WORK TO BE COMPLETED: Out of the data below, copy every line with the string "list".

DATA TO EXAMINE:
(* ===== verification/Consumer.v ===== *)
(** * The consumer side of a subscription

    Models [crates/xbbg-async/src/subscription_consumer.rs] for subscriptions that
    deliver deltas: the queue of unread items, plain reads, marked reads whose leases
    and acknowledgements commit or roll back, and the closing of a consumer with its
    transactional drain.

    The async mutexes of a consumer (reader, receiver, operations) make each operation
    below one step, and what is out with the host between two steps (a plain batch, a
    lease, an acknowledgement, a drain) is part of the state.  The receiver is the list
    of events it would hand over now; its queue is [Channel.v].  Items that arrive while
    an operation waits for the forwarder are items that arrived before it.  Receipts of
    state delivery are [StateDelivery.v]. *)

From Stdlib Require Import ZArith Lia SpecFloat String.
From S2P Require Import Prelude Errors Update Arrow Channel.

(** ** Unread items *)

Local Abbreviation U := SubscriptionUpdate.
Local Abbreviation Ev := SubscriptionEvent.
Local Abbreviation Item := (result SubscriptionUpdate BlpError).

Definition plain_delivery_error : BlpError :=
  Validation "state and drop_oldest subscriptions require .deliveries(); use .deliveries().unsubscribe(drain=true) to drain without losing delivery metadata"%string [].

Definition into_legacy (ev : Ev) : Item :=
  match ev with EvUpdate u _ => Ok u | EvError e => Err e end.

Definition event_from (item : Item) : Ev :=
  match item with Ok u => EvUpdate u None | Err e => EvError e end.

Definition has_gap (ev : Ev) : bool := match ev with EvUpdate _ (Some _) => true | _ => false end.

(** An update after a gap is not consumed by a plain read. *)
Definition pop_front (pending : list Ev) : option Item * list Ev :=
  match pending with
  | [] => (None, [])
  | ev :: rest => if has_gap ev then (Some (Err plain_delivery_error), pending)
                  else (Some (into_legacy ev), rest)
  end.

Definition restore_events (events pending : list Ev) : list Ev := events ++ pending.

(** [restore] *)
Definition restore_updates (updates : list U) (pending : list Ev) : list Ev :=
  restore_events ((fun u => event_from (Ok u)) <$> updates) pending.

Definition append_to_batch (pending : list Ev) (updates : list U) (item : Item)
  : result bool BlpError * list U * list Ev :=
  let deferred := (Ok false, updates, event_from item :: pending) in
  match item, updates with
  | Ok u, [] => (Ok true, [u], pending)
  | Ok u, first :: _ =>
      if same_layout (update_layout first) (update_layout u) then (Ok true, updates ++ [u], pending)
      else deferred
  | Err e, [] => (Err e, [], pending)
  | Err e, _ => deferred
  end.

(** ** The receiver *)

(** What a receiver would hand over now, whether it is the overwriting one, and whether
    nothing more will come. *)
Record Receiver : Type := mkReceiver { rx_lossy : bool; rx_ready : list Ev; rx_over : bool }.

Definition try_recv_event (rx : Receiver) : option Ev * Receiver :=
  match rx_ready rx with
  | [] => (None, rx)
  | ev :: ready => (Some ev, mkReceiver (rx_lossy rx) ready (rx_over rx))
  end.

Definition try_recv (rx : Receiver) : option Item * Receiver :=
  if rx_lossy rx then (Some (Err plain_delivery_error), rx)
  else let '(ev, rx) := try_recv_event rx in (into_legacy <$> ev, rx).

(** ** Plain reads *)

Inductive SubscriptionRead : Type :=
| ReadUpdates (updates : list U)
| ReadError (error : BlpError)
| ReadEnded
| ReadClosed.
Definition reading b : Reading :=
  let metadata := s_metadata (b_schema b) in
  mkReading (default ∅ (parse_json (metadata !! METADATA_KEY_EID_DATA)))
    (default ∅ (parse_json (metadata !! METADATA_KEY_SECURITY_ERRORS)))
    (default ∅ (read_exceptions (metadata !! METADATA_KEY_FIELD_EXCEPTIONS)))
    (default ∅ (parse_json (metadata !! METADATA_KEY_DELAYED)))
    (default ∅ (parse_json (metadata !! METADATA_KEY_TYPE_MISSES)))
    (collect_ids [] b).

(** ** Collecting *)

Lemma elem_of_collect_ids ids b i : i ∈ collect_ids ids b <-> i ∈ ids \/ i ∈ collect_ids [] b.
Proof.
  unfold Metadata.collect_ids.
  destruct (s_metadata (b_schema b) !! METADATA_KEY_BLOOMBERG_REQUEST_ID) as [x|],
    (s_metadata (b_schema b) !! METADATA_KEY_BLOOMBERG_REQUEST_IDS ≫= ids_from_json) as [l|];
    rewrite ?elem_of_ids_extend, ?elem_of_insert_id, ?elem_of_nil; tauto.
Qed.

Lemma collect_ids_sorted ids b :
  StronglySorted string_lt ids -> StronglySorted string_lt (collect_ids ids b).
Proof.
  intros Hs. unfold Metadata.collect_ids. do 2 case_match; auto using ids_extend_sorted, insert_id_sorted.
Qed.

Lemma collect_ids_union ids b :
  StronglySorted string_lt ids -> collect_ids ids b = union_ids ids (collect_ids [] b).
Proof.
  intros Hs. apply strictly_sorted_ext; [by apply collect_ids_sorted|apply union_ids_sorted|].
  intros x. by rewrite elem_of_union_ids, elem_of_collect_ids.
Qed.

SOLUTION BELOW:
    lease, an acknowledgement, a drain) is part of the state.  The receiver is the list
Definition pop_front (pending : list Ev) : option Item * list Ev :=
Definition restore_events (events pending : list Ev) : list Ev := events ++ pending.
Definition restore_updates (updates : list U) (pending : list Ev) : list Ev :=
Definition append_to_batch (pending : list Ev) (updates : list U) (item : Item)
  : result bool BlpError * list U * list Ev :=
Record Receiver : Type := mkReceiver { rx_lossy : bool; rx_ready : list Ev; rx_over : bool }.
| ReadUpdates (updates : list U)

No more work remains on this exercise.